Every line containing the string "types" should be returned from the records.

[Opening TASK INPUT section]

(** [build_profile_loss_interval_record] accepts exactly the intervals whose
    counts have the four record types as keys and sum to the length of the
    sequence range, with a frozen reason, 64-bit fields and a line that fits. *)
Theorem profile_loss_iff uuid config lseq l :
  is_ok (build_profile_loss_interval_record uuid config lseq l) = true ↔
  pl_reason l ∈ LossReason ∧
  dom (pl_counts l) = (list_to_set ProfileRecordType : gset string) ∧
  (∀ t, t ∈ ProfileRecordType → uint64 (count_of (pl_counts l) t)) ∧
  hex_match 32 uuid = true ∧
  Forall uint64 [pl_first_record_seq l; pl_last_record_seq l; lseq;
                 pl_first_timestamp_ns l; pl_last_timestamp_ns l] ∧
  pl_first_record_seq l ≤ pl_last_record_seq l ∧
  counts_sum (pl_counts l) = dropped_count l ∧
  is_ok (_bounded_line (profile_loss_record uuid config lseq l)) = true.
Proof.
  rewrite is_ok_spec. unfold build_profile_loss_interval_record, counts_keys_differ, dropped_count.
  rewrite !Forall_cons. unfold uint64. split.
  - intros [record H]. inv_profile.
    match goal with H : require_counts _ = _ |- _ =>
      pose proof (proj1 (require_counts_ok _ _) H) end.
    bool_prop. simplify_eq.
    match goal with H : bool_decide _ = true |- _ => apply bool_decide_eq_true in H end.
    split_and!; try done; try lia. rewrite is_ok_spec. by eexists.
  - intros (Hr & Hd & Hc & Hu & (H1 & H2 & H3 & H4 & H5 & _) & Hle & Hsum & Hfit).
    apply is_ok_spec in Hfit as [line Hfit]. eexists.
    step_with tt. { by apply raise_v_ok, negb_false_iff, str_in_spec. }
    step_with tt. { apply raise_v_ok, negb_false_iff. by apply bool_decide_eq_true. }
    step_with tt. { by apply require_counts_ok. }
    step_with (pl_first_record_seq l). { by apply require_uint_ok. }
    step_with (pl_last_record_seq l). { by apply require_uint_ok. }
    step_with tt. { apply raise_v_ok. lia. }
    step_with tt. { apply require_hex_ok; eauto. }
    step_with lseq. { by apply require_uint_ok. }
    step_with (pl_first_timestamp_ns l). { by apply require_uint_ok. }
    step_with (pl_last_timestamp_ns l). { by apply require_uint_ok. }
    step_with line. { done. }
    reflexivity.
Qed.

(** [build_profile_summary_record] accepts exactly the summaries whose ledger
    reconciles: attempted data records = written records of the four types +
    dropped records; and the sequence range it publishes is [0, attempted). *)
Theorem profile_summary_iff uuid config ended att written wl dd dc wf outcome digest :
  is_ok (build_profile_summary_record uuid config ended att written wl dd dc wf outcome digest)
    = true ↔
  (∃ t, ended = PInt t ∧ uint64 t ∧
    is_ok (_bounded_line (profile_summary_record uuid config t att written wl dd dc wf
                            outcome digest)) = true) ∧
  dom written = (list_to_set ProfileRecordType : gset string) ∧
  (∀ t, t ∈ ProfileRecordType → uint64 (count_of written t)) ∧
  hex_match 32 uuid = true ∧ Forall uint64 [att; dd; wl; dc; wf] ∧
  att = counts_sum written + dd ∧ outcome ∈ PROFILE_CLOSE_OUTCOMES ∧
  hex_match 64 digest = true.
Proof.
  rewrite is_ok_spec. unfold build_profile_summary_record, counts_keys_differ.
  rewrite !Forall_cons. unfold uint64. split.
  - intros [record H]. inv_profile.
    match goal with H : require_counts _ = _ |- _ =>
      pose proof (proj1 (require_counts_ok _ _) H) end.
    bool_prop. simplify_eq.
    match goal with H : bool_decide _ = true |- _ => apply bool_decide_eq_true in H end.
    split_and!; try done; try lia.
    eexists. split; [reflexivity|]. split; [lia|]. rewrite is_ok_spec. by eexists.
  - intros ((t & -> & Ht & Hfit) & Hd & Hc & Hu & (H1 & H2 & H3 & H4 & H5 & _) & Hsum & Ho & Hh).
    apply is_ok_spec in Hfit as [line Hfit]. eexists.
    step_with tt. { apply raise_v_ok, negb_false_iff. by apply bool_decide_eq_true. }
    step_with att. { by apply require_uint_ok. }
    step_with dd. { by apply require_uint_ok. }
    step_with tt. { by apply require_counts_ok. }
    step_with tt. { apply raise_v_ok, negb_false_iff. by apply Z.eqb_eq. }
    step_with tt. { by apply raise_v_ok, negb_false_iff, str_in_spec. }
    step_with tt. { apply require_hex_ok; eauto. }
    step_with t. { by apply require_uint_ok. }
    step_with wl. { by apply require_uint_ok. }
    step_with dc. { by apply require_uint_ok. }
    step_with wf. { by apply require_uint_ok. }
    step_with tt. { apply require_hex_ok; eauto. }
    step_with line. { done. }
    reflexivity.
Qed.

(** The fields of an accepted transfer phase record. *)
Record transfer_wf (uuid : string) (f : string → pyval) : Prop := {
  twf_id : ∃ s, f "transfer_id" = PStr s ∧ own_transfer_id uuid s;
  twf_job : ∃ n, f "connector_job_id" = PInt n ∧ uint64 n;
  twf_rank : eq_int (f "rank") 0 = true ∧ eq_int (f "world_size") 1 = true;
  twf_direction :
    (f "operation" = PStr "d2h_preserve" ∧ f "direction" = PStr "d2h" ∧
     f "src_medium" = PStr "device_hbm" ∧ f "dst_medium" = PStr "host_cpu") ∨
    (f "operation" = PStr "h2d_restore" ∧ f "direction" = PStr "h2d" ∧
     f "src_medium" = PStr "host_cpu" ∧ f "dst_medium" = PStr "device_hbm");
  twf_blocks : ∃ s, f "block_set_id" = PStr s ∧ hex_match 64 s = true;
  twf_phase :
    (f "transfer_phase" = PStr "submit" ∧ f "bytes_moved" = PNone ∧
     f "device_duration_ns" = PNone ∧ f "success" = PNone ∧ f "failure_code" = PNone) ∨
    (f "transfer_phase" = PStr "done" ∧
     (f "device_duration_ns" = PNone ∨
      ∃ n, f "device_duration_ns" = PInt n ∧ 1 ≤ n ≤ _UINT64_MAX) ∧
     ((f "success" = PBool true ∧ f "failure_code" = PNone ∧
       ∃ n, f "bytes_moved" = PInt n ∧ 1 ≤ n ≤ _UINT64_MAX) ∨
      (f "success" = PBool false ∧
       ∃ s, f "failure_code" = PStr s ∧ s ∈ FAILURE_CODES))) }.

Lemma not_eq_str_false v s : negb (eq_str v s) = false → v = PStr s.
Proof. intros H. by apply eq_str_spec, negb_false_iff. Qed.

Lemma duration_ok v :
  negb (is_none v) && (negb (_is_uint v _UINT64_MAX) || (int_of v <? 1)) = false →
  v = PNone ∨ ∃ n, v = PInt n ∧ 1 ≤ n ≤ _UINT64_MAX.
Proof.
  destruct v; simpl; try done; [by left|]. intros H. bool_prop. right. eexists. split; [done|lia].
Qed.

Lemma transfer_phase_sound f u :
  validate_transfer_phase f = Ok u →
  (f "transfer_phase" = PStr "submit" ∧ f "bytes_moved" = PNone ∧
   f "device_duration_ns" = PNone ∧ f "success" = PNone ∧ f "failure_code" = PNone) ∨
  (f "transfer_phase" = PStr "done" ∧
   (f "device_duration_ns" = PNone ∨
    ∃ n, f "device_duration_ns" = PInt n ∧ 1 ≤ n ≤ _UINT64_MAX) ∧
   ((f "success" = PBool true ∧ f "failure_code" = PNone ∧
     ∃ n, f "bytes_moved" = PInt n ∧ 1 ≤ n ≤ _UINT64_MAX) ∨
    (f "success" = PBool false ∧
     ∃ s, f "failure_code" = PStr s ∧ s ∈ FAILURE_CODES))).
Proof.
  unfold validate_transfer_phase. intros H.
  destruct (eq_str (f "transfer_phase") "submit") eqn:E1.
  { left. apply eq_str_spec in E1. apply raise_v_ok in H. cbn [existsb] in H. bool_prop.
    by rewrite <- !is_none_spec. }
  destruct (eq_str (f "transfer_phase") "done") eqn:E2; [|done].
  right. apply eq_str_spec in E2. split; [done|]. inv_profile.
  split; [by apply duration_ok|].
  match goal with H : negb (is_bool _) = false |- _ => apply negb_false_iff in H end.
  destruct (f "success") as [|[]| | | | |]; try done; simpl in *; inv_profile.
  - left. bool_prop. split; [done|]. split; [by apply is_none_spec|].
    eexists. split; [eassumption|lia].
  - right. split; [done|]. eauto.
Qed.

Lemma three_eq_str v1 v2 v3 s1 s2 s3 :
  negb (eq_str v1 s1) || negb (eq_str v2 s2) || negb (eq_str v3 s3) = false →
  v1 = PStr s1 ∧ v2 = PStr s2 ∧ v3 = PStr s3.
Proof. intros H. bool_prop. by rewrite <- !eq_str_spec. Qed.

[Closing TASK INPUT section]

#### OUTPUT FOR THIS EXERCISE:
    counts have the four record types as keys and sum to the length of the
    reconciles: attempted data records = written records of the four types +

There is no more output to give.